____ DATA IN THIS EXERCISE

(** The world after the handlers of a sequence of requests have run, one
    after the other. *)
Definition handle_all (rs : list request) (w : World) : World :=
  foldl (λ w r, handle r w) w rs.


(** The body [{}] of a [PUT /users/{user_id}]: no field is set. *)
Definition empty_payload : UserUpdate.t := UserUpdate.mk None None None None.

(** A field of two successive bodies: the later body's value when the later
    body sets the field, the earlier body's otherwise. *)
Definition later_field {A} (earlier later : option A) : option A :=
  match later with
  | Some v => Some v
  | None => earlier
  end.

Definition merge_payload (p1 p2 : UserUpdate.t) : UserUpdate.t :=
  UserUpdate.mk
    (later_field (UserUpdate.total_xp p1) (UserUpdate.total_xp p2))
    (later_field (UserUpdate.current_streak p1) (UserUpdate.current_streak p2))
    (later_field (UserUpdate.longest_streak p1) (UserUpdate.longest_streak p2))
    (later_field (UserUpdate.display_name p1) (UserUpdate.display_name p2)).

(** A field of a body binds no integer the driver refuses. *)
Definition field_fits (field : option (option Z)) : Prop :=
  match field with
  | Some (Some z) => fits_int64 z
  | _ => True
  end.

(** Every integer a body sets fits in a signed 64-bit integer. *)
Definition payload_fits (payload : UserUpdate.t) : Prop :=
  field_fits (UserUpdate.total_xp payload) ∧
  field_fits (UserUpdate.current_streak payload) ∧
  field_fits (UserUpdate.longest_streak payload).

(** A handler run that came to its end: it returned, or raised the
    not-found error. *)
Definition finished {A} (o : outcome A) : Prop :=
  match o with
  | Return _ => True
  | Raise e => e = HTTPException 404 "User not found"
  end.

(** The world a handler leaves when an exception takes it past
    [session.close()]: the session it opened is still open. *)
Definition session_left_open (w : World) : World :=
  with_open_sessions w ({[fresh (open_sessions w)]} ∪ open_sessions w).

(** The primary keys of [rows] are 1, 2, ... in the order of the rows. *)
Definition keys_in_sequence (rows : list User) : Prop :=
  user_id <$> rows = seqZ 1 (Z.of_nat (length rows)).

(** ** Concrete worlds *)

(** An empty database, no session open, a clock that advances by one
    microsecond at each reading. *)
Definition world0 : World := mkWorld [] [] ∅ (λ n, Z.of_nat n) 0.

(** An empty database under a clock whose readings all fall on the same
    microsecond. *)
Definition world_frozen : World := mkWorld [] [] ∅ (λ _, 1000) 0.

(** [world0] and [world_frozen] after [POST /users {"slack_id": "U1"}]. *)
Definition world_U1 : World := (create_user (UserCreate.mk "U1" None) world0).2.
Definition world_frozen_U1 : World :=
  (create_user (UserCreate.mk "U1" None) world_frozen).2.

(** [world_U1] with one submission whose author is the key of no user, as a
    client of the database file can write it: SQLite does not enforce a
    foreign key unless asked to. *)
Definition world_orphan : World :=
  record_submissions [Submission.mk 1 5 10] world_U1.

(** [world_U1] after [POST /users {"slack_id": "U2", "display_name": "Bob"}]. *)
Definition world_U1_U2 : World :=
  (create_user (UserCreate.mk "U2" (Some "Bob")) world_U1).2.

Definition three_by_author_1 : list Submission.t :=
  [Submission.mk 1 1 10; Submission.mk 2 1 11; Submission.mk 3 1 12].

(** ** Basic facts about the store primitives *)

Lemma open_close (X : gset nat) : ({[fresh X]} ∪ X) ∖ {[fresh X]} = X.
Proof.
  apply set_eq. intros x.
  rewrite elem_of_difference, elem_of_union, elem_of_singleton.
  split; [by intros [[?|?] ?]|].
  intros Hx. split; [by right|]. intros ->. by apply (is_fresh X).
Qed.

Lemma world_eta (w : World) :
  mkWorld (users w) (submissions w) (open_sessions w) (clock w) (ticks w) = w.
Proof. by destruct w. Qed.

Section keyed_rows.
Context {A B : Type} `{EqDecision B} (key : A → B).

Lemma filter_eq_nil (x : B) (l : list A) :
  x ∉ key <$> l → filter (λ a, key a = x) l = [].
Proof.
  induction l as [|a l IH]; [done|].
  rewrite fmap_cons, not_elem_of_cons. intros [Hne Hnin].
  rewrite filter_cons_False by congruence. auto.
Qed.

Lemma head_filter_None (x : B) (l : list A) :
  x ∉ key <$> l → head (filter (λ a, key a = x) l) = None.
Proof. intros Hx. by rewrite filter_eq_nil. Qed.

Lemma head_filter_Some (x : B) (l : list A) (a : A) :
  head (filter (λ a, key a = x) l) = Some a → a ∈ l ∧ key a = x.
Proof.
  intros Ha. apply head_Some_elem_of in Ha.
  by apply list_elem_of_filter in Ha as [? ?].
Qed.

Lemma filter_fmap_key (g : A → A) (x : B) (l : list A) :
  (∀ a, key (g a) = key a) →
  filter (λ a, key a = x) (g <$> l) = g <$> filter (λ a, key a = x) l.
Proof.
  intros Hkey. induction l as [|a l IH]; [done|].
  rewrite fmap_cons. destruct (decide (key a = x)) as [Heq|Hne].
  - rewrite !filter_cons_True by (by rewrite ?Hkey). by rewrite fmap_cons, IH.
  - rewrite !filter_cons_False by (by rewrite ?Hkey). done.
Qed.

End keyed_rows.

Lemma head_fmap {A B} (g : A → B) (l : list A) : head (g <$> l) = g <$> head l.
Proof. by destruct l. Qed.

(** The key SQLite assigns is larger than every key in use. *)
Lemma foldl_max_ge (ks : list Z) (k0 : Z) :
  k0 ≤ foldl Z.max k0 ks ∧ ∀ k, k ∈ ks → k ≤ foldl Z.max k0 ks.
Proof.
  revert k0. induction ks as [|k1 ks IH]; intros k0; simpl.
  - split; [lia|]. by intros k ?%elem_of_nil.
  - destruct (IH (Z.max k0 k1)) as [H0 H1]. split; [lia|].
    intros k [->|Hk]%elem_of_cons; [lia|auto].
Qed.

Lemma next_user_id_fresh (rows : list User) :
  next_user_id rows ∉ user_id <$> rows.
Proof.
  unfold next_user_id. destruct (user_id <$> rows) as [|k0 ks].
  - apply not_elem_of_nil.
  - destruct (foldl_max_ge ks k0) as [H0 H1].
    intros [Heq|Hin]%elem_of_cons; [lia|]. apply H1 in Hin. lia.
Qed.

Lemma foldl_setattr_patched (u : User) (payload : UserUpdate.t) (now : datetime) :
  set_updated_at (foldl setattr u (dict_exclude_unset payload)) now =
  patched u payload now.
Proof.
  destruct payload as [[?|] [?|] [?|] [?|]]; reflexivity.
Qed.

Lemma update_row_user_id (u r : User) : user_id (update_row u r) = user_id r.
Proof. unfold update_row. by case_decide. Qed.

Lemma update_row_slack_id (u r : User) : slack_id (update_row u r) = slack_id r.
Proof. unfold update_row. by case_decide. Qed.


Lemma update_row_patched (u : User) (payload : UserUpdate.t) (now : datetime) :
  update_row (patched u payload now) u = patched u payload now.
Proof. unfold update_row. by rewrite decide_True by done. Qed.

Lemma update_row_other (u r : User) : user_id r ≠ user_id u → update_row u r = r.
Proof. intros H. unfold update_row. by rewrite decide_False. Qed.

Lemma other_rows_update (u : User) (k : Z) (rows : list User) :
  user_id u = k →
  filter (λ r, user_id r ≠ k) (update_row u <$> rows) =
  filter (λ r, user_id r ≠ k) rows.
Proof.
  intros Hk. induction rows as [|r rows IH]; [done|].
  rewrite fmap_cons. destruct (decide (user_id r = k)) as [Heq|Hne].
  - rewrite !filter_cons_False
      by (rewrite ?update_row_user_id; intros H; by apply H).
    exact IH.
  - rewrite update_row_other by congruence.
    rewrite !filter_cons_True by done. by rewrite IH.
Qed.

Lemma row_by_user_id_update (u : User) (k : Z) (rows : list User) :
  row_by_user_id k (update_row u <$> rows) = update_row u <$> row_by_user_id k rows.
Proof.
  unfold row_by_user_id.
  rewrite (filter_fmap_key user_id) by apply update_row_user_id.
  apply head_fmap.
Qed.

Lemma row_by_user_id_Some (k : Z) (rows : list User) (u : User) :
  row_by_user_id k rows = Some u → u ∈ rows ∧ user_id u = k.
Proof. apply (head_filter_Some user_id). Qed.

________

__TASK BRIEF__:
With the line that has "Definition world_frozen : World" as the first and the line that has "Definition world_frozen_U1 : World" as the last, repeat exactly that run of lines above and no more.

__RESULT OF THE TASK__:
Definition world_frozen : World := mkWorld [] [] ∅ (λ _, 1000) 0.

(** [world0] and [world_frozen] after [POST /users {"slack_id": "U1"}]. *)
Definition world_U1 : World := (create_user (UserCreate.mk "U1" None) world0).2.
Definition world_frozen_U1 : World :=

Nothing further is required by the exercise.